Su espalda se curvó una vez más, con tanta fuerza que cayó de rodillas. Sus brazos temblaban y se agitaban involuntariamente. Podía notar algo en su cerebro, una presencia fría envuelta en una corona ardiente de dolor. Ante sus ojos danzaban imágenes.
Saul se puso de pie.
—Geh!
Uno de los SS soltó una carcajada, seguía percibiéndose el olor de lana y acero. Saul tuvo la vaga sensación de astillas frías bajo los pies. Caminó tambaleándose hacia la puerta abierta y hacia la suave luz que se vislumbraba tras ella.
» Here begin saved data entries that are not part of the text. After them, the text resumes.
(* ===== verification/Prelude.v ===== *)
(** * SpaceServe: a verification library for the V1 engine

    SpaceServe is a serving engine for multi-modal language models, built on vLLM.
    Vision inputs are encoded by a process of their own ("encoder core") next to the
    process that decodes text ("engine core"); both share a GPU whose multiprocessors
    are partitioned between them.  This library models the Python code of the V1 engine
    from the client's prompt to the rows of the GPU batch and back, and proves what
    makes the parts correct, alone and together.  All paths below are under src/vllm/.

    ** The program and where it is modelled

    A request travels like this:

      client     v1/engine/llm_engine.py (LLMEngine), processor.py (Processor),
                 mm_input_mapper.py, output_processor.py, detokenizer.py
        |  EngineCoreRequest                       ^  EngineCoreOutputs
        v                                          |
      engine     v1/engine/core.py (EngineCore.step): schedule, execute, update
        |            v1/core/scheduler.py, kv_cache_manager.py, kv_cache_utils.py,
        |            encoder_cache_manager.py; results of the encoder core arrive
        |            through a queue
        v  SchedulerOutput                         ^  ModelRunnerOutput
      worker     v1/worker/gpu_model_runner.py, gpu_input_batch.py, block_table.py

    Files, in dependency order:

    - [Prelude]: Python exceptions and the [result] monad, for loops, floor and ceiling
      division, list and option lemmas, tactics.
    - [SamplingParams] (sampling_params.py), [Request] (v1/request.py, the messages of
      v1/engine/__init__.py, multimodal/inputs.py).
    - [BlockQueue]: KVCacheBlock and the intrusive doubly linked FreeKVCacheBlockQueue;
      the class [FreeQueueSpec] is what the KV-cache manager relies on, and the linked
      list is its instance.  [BlockHash]: the hash chain of prefix caching.
    - [KVCacheManager] (operations), [KVCacheInv] (invariant [kv_inv]), [KVAlloc]
      (allocate_slots), [KVTheorems].  [KVConfig]: sizing of the cache.
    - [SMController]: the masks that partition the multiprocessors.
    - [EncoderCache]: EncoderCacheManager and the encoder budgets.
    - [Scheduler] (operations), [SchedulerInv] (invariant [sched_inv]),
      [SchedulerLoops] and [SchedulerStep] (schedule), [SchedulerUpdate]
      (update_from_output), [SchedulerTheorems], [SchedulerTrace] (what the output of
      schedule says about each request), [SchedulerEncoder] (the encoder gate,
      progress).
    - [EncoderScheduler]: the scheduler of the encoder process.
    - [MMMapper]: the mirrored caches of multi-modal inputs and the LRU cache of
      utils.py.  [Processor]: from a prompt to an EngineCoreRequest.
    - [MMProcessing]: the multi-modal prompt processor (multimodal/processing.py), which
      gives the placeholder ranges the other parts go by.  [MMProcMatch]: matching,
      replacing and searching.  [MMProcPlace]: the placeholders returned.
      [MMProcExpand]: equality with a single-pass specification.  [MMProcCache]: the cache
      of processed items.  [MMProcTheorems].
    - [Detokenizer], [Utf8], [DetokTheorems]: incremental detokenization and stop strings,
      with decoding of UTF-8 for byte-level tokenizers.
      [OutputProcessor]: from engine outputs to request outputs.
    - [EngineCore], [EngineTheorems]: one step of the engine and of the encoder core.
      [LLMEngine]: the client with the in-process engine.
    - [InputBatch], [InputBatchInv]: the persistent batch of the worker and its
      representation as a finite map.  [ModelRunner], [RunnerInv], [PrepareInputs],
      [RunnerSample], [RunnerSpec], [RunnerTheorems]: one step of the worker.
    - [WorkerSync], [Cluster], [Writes]: scheduler and worker composed.
    - [MRope], [MRopeSpec]: multi-modal rotary positions (rotary_embedding.py).
    - [EncoderWorker]: the vision encoder's worker.

    The previous ("v0") engine generation is still part of the program.  Its step
    (engine/llm_engine.py) asks the scheduler (core/scheduler.py) for a batch, which asks
    the block manager (core/block_manager.py) for memory:

    - [NaiveBlocks]: reference counts, the pool of block objects, NaiveBlockAllocator and
      CpuGpuBlockAllocator (core/block/).  [BlockManager]: BlockTable (block_table.py)
      and SelfAttnBlockSpaceManager (block_manager.py).
    - [BlockStore]: the store of block objects, its invariant, and swapping.
      [BlockTables], [BlockAppend], [BlockCreate], [BlockMove]: what a
      table holds, and each of its operations.
    - [BlockSpaceInv], [BlockSpaceOps], [BlockSpaceTheorems]: the manager's invariant,
      its operations, and its refinement to a map from sequences to tokens.
    - [V0Sequence]: sequences and sequence groups (sequence.py).  [V0Interface]: the
      abstract block manager (core/interfaces.py) as the class [BlockSpaceOps], with the
      managers of paged attention and of models without a cache as instances.
      [V0Contract]: the class [BlockSpaceSpec], what the scheduler relies on, and the
      proofs that both managers provide it.
    - [Evictor] (core/evictor.py).  [PrefixCaching]: PrefixCachingBlockAllocator, its block
      objects and the hit rate (prefix_caching_block.py, common.py).  [PrefixInv]: the
      invariant [pc_inv] over physical blocks and block objects.  [PrefixSteps]: each
      operation.  [PrefixTheorems].  [PrefixLookup]: the trackers of cached and accessed
      blocks, and what they find.
    - [V0Scheduler]: SchedulerConfig (config.py), SchedulingBudget and Scheduler with
      both policies, chunked prefills, preemption by recomputation and swapping, LoRA
      limits and the delay of prompts.  [V0Engine]: LLMEngine.step with the single-step
      output processor and the stop checker (engine/output_processor/).
    - [V0SchedInv]: the invariant [mid] over the roles of groups in a step.
      [V0SchedOps]: each operation on one group.  [V0SchedLoops] (running groups and the
      budget), [V0SchedPrefill] (waiting groups), [V0SchedPriority].  [V0SchedStep]:
      a whole step and its metadata.  [V0EngineInv]: applying the
      outputs.  [V0Requests]: adding and aborting.  [V0Theorems]: reachable states.

    ** How code corresponds to definitions

    A class is a [Record] of the fields its code reads; a method is a function from
    the state and the arguments to [result (state * value)], with [Err] for the
    exception the code raises.  Guards, early returns and the order of effects are
    those of the code.  Names are the source's, with a prefix where two classes share
    one (ec_, es_, le_, op_, ib_, mr_, rs_).

    Objects that are shared are kept shared: requests live in a store and the queues
    hold references to them, because scheduler, queues and id map alias them; blocks
    live in a pool and are referred to by number; the set that ecm_free iterates over
    is the one its body changes.  Sets and dicts are [gset] and [gmap], unless their
    order is observable.  Integers are [Z], reduced to a machine width where the code
    computes at one: stream masks ([c_uint64], [c_uint32]), the int32 arrays of
    _prepare_inputs ([int32]), the int64 tensors of rotary positions ([int64]).  The
    theorems about them state the sizes under which nothing wraps; the arrays of the
    persistent batch keep the values they are given.  The floats of SamplingParams are
    finite values, infinities and NaN with Python's comparisons ([pyfloat]); the frame
    indices of videos are computed in float32 ([SpecFloat]); the statistics, watermarks and
    clocks of the v0 engine are exact rationals.

    Loops over lists are structural; [while] loops take fuel, and running out of it is
    the distinct value [OutOfFuel], which the totality theorems exclude: schedule uses
    the length of a queue, which every iteration shortens or passes; condense uses the
    number of rows; the recursion over prev_block links uses the number of block objects
    plus one, which a chain without a cycle cannot exceed; the loops of the v0 scheduler
    use the length of the queue they shorten, plus one; bisection uses the length of the
    list and resetting the prefix cache the size of the evictor, plus one.  The loop in EngineCore.step that
    waits for tokens does not terminate by itself; it is modelled over the sequence of
    polls of the result queue, and without a queue, as in-process clients build the engine,
    it raises AttributeError.

    Parameters, with what is assumed of them: Python's hash of a tuple ([PyHash]: injective
    on the tuples compared, where a theorem says so; [PrefixHash] of the v0 engine: nothing,
    its theorems name the collision that would break them); the model
    with its sampler ([model_ok]: one token per row); the vision encoder; the
    tokenizer (a class of the methods called; [byte_level] for the theorem that decoding
    loses nothing); the conversion of floats that have no int64 value; the HF processor and its hash of items
    ([one_by_one], [hash_ok]: items are processed one by one, and equal hashes mean equal
    results); the multi-modal registry's token limits;
    the dynamic loader and libsmctrl; the v0 engine's clock and its model (one sample per
    group of the batch).

    ** What is proved

    - Memory: the free queue refines a list; in every reachable state reference counts
      equal the uses, free blocks are exactly the unused ones, no block leaks,
      allocation gives a request what it needs or changes nothing, and a cache hit has
      the tokens it stands for.  The computed configuration fits the memory.
    - Scheduling: schedule returns in every reachable state, within the token, sequence
      and encoder budgets, first come first served; update_from_output appends exactly
      the sampled tokens and ends requests exactly on the stop conditions; some request
      makes progress when resources allow.
    - The worker: whole-array index arithmetic, int32 included, equals the per-request
      definition, the
      batch represents exactly the scheduled requests, positions (plain and rotary) are
      those of the tokens.
    - Composition: scheduler and worker stay in sync over every run ([Cluster]), and
      the tokens of a step go to distinct cache slots ([Writes]);
      engine and output processor stay in sync ([LLMEngine]); mirrored input caches
      agree ([MMMapper]).
    - Memory of the v0 engine: through any sequence of allocations, appends, forks, frees
      and swaps, the block manager stores for each sequence its tokens, although blocks
      are shared and copied on write; its checks suffice for the calls they guard
      (without a sliding window; with one they do not, [sliding_window_check_unsound]).
    - Prefix caching of the v0 engine: blocks are shared only by equal tokens, unless
      their hashes collide, and counted exactly; no operation fails unless memory is
      exhausted, in histories without forks and swaps whose access times are new to the evictor ([pc_step]);
      the tracker finds the
      longest cached prefix where the cached blocks are one, and all of a prompt that was
      computed before ([orphan_block_counted]: they need not be a prefix).
    - Scheduling of the v0 engine: over any block manager that keeps the contract, every
      step of the engine returns, within the token and sequence budgets, with the tokens
      of every scheduled group stored; no group is lost or overtaken, aborting removes
      exactly what is named, and when no group is left all blocks are free; a group is
      ignored only if it exceeds the prompt limit or could never be allocated.  The theorems
      are for groups of one sequence, single-step scheduling, preemption by recomputation
      and no prefix caching.
    - Multi-modal prompts: replacing the targets changes nothing else; the placeholder
      ranges are disjoint and select the features of the items in order; for prompts with
      one token per item, whose replacements start differently, the whole procedure equals a
      single pass ([mm_same_start_swaps]: otherwise it need not); the cache of processed
      items never changes a result.
    - Text: streaming deltas add up to the full text, nothing is lost in decoding
      byte-level tokens, the first stop string of the list that appears cuts the text at its
      first occurrence.
    - Errors: what is refused, and the behaviours that end badly: they are stated as
      theorems too (see the findings of the manifest).

    ** Not modelled

    GPU code (attention, sampling kernels, CUDA graphs, profiling), executors, process
    start and sockets, the asynchronous client and the API server, log probabilities,
    wall-clock statistics, the rounding of sampling parameters to float32, and LoRA and priorities in the V1 engine;
    of the v0 engine the runner, request creation, speculative decoding and the
    asynchronous and multi-step paths of the engine.  The v0 block manager is modelled over
    the naive allocator; the prefix-caching allocator is a component of its own.  Modelled
    without theorems: forking and swapping of prefix-caching blocks, the sliding window of
    the v0 block tables, and swapping, multi-step scheduling and the asynchronous callback
    in the v0 scheduler.  Encoder results are assumed to reach the
    worker's cache ([encoder_arrived]); that transport is part of the executor.

    ** What could come next

    The encoder outputs in [Cluster] from the encoder core's results; the block manager
    over the prefix-caching allocator; progress of the v0 scheduler; creation of sequence
    groups. *)

From stdpp Require Import base tactics list gmap sets strings.
From Stdlib Require Import ZArith Lia.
El oberst, que no se movió de donde estaba, golpeaba con un guante en su muslo. Saul bajó por los peldaños del exterior a trompicones; casi cayó, fue enderezado por una mano invisible que estrujaba su cerebro y enviaba fuego y agujas que recorrían todos sus nervios. Descalzo, sin sentir el frío, anduvo al frente de la procesión a través de la nieve y el fango congelado, hacia el camión que lo esperaba.
«Viviré», pensó Saul Laski, pero la cadencia mágica se deshilachó y desapareció ante un vendaval de carcajadas silenciosas y heladas que pudo más que él.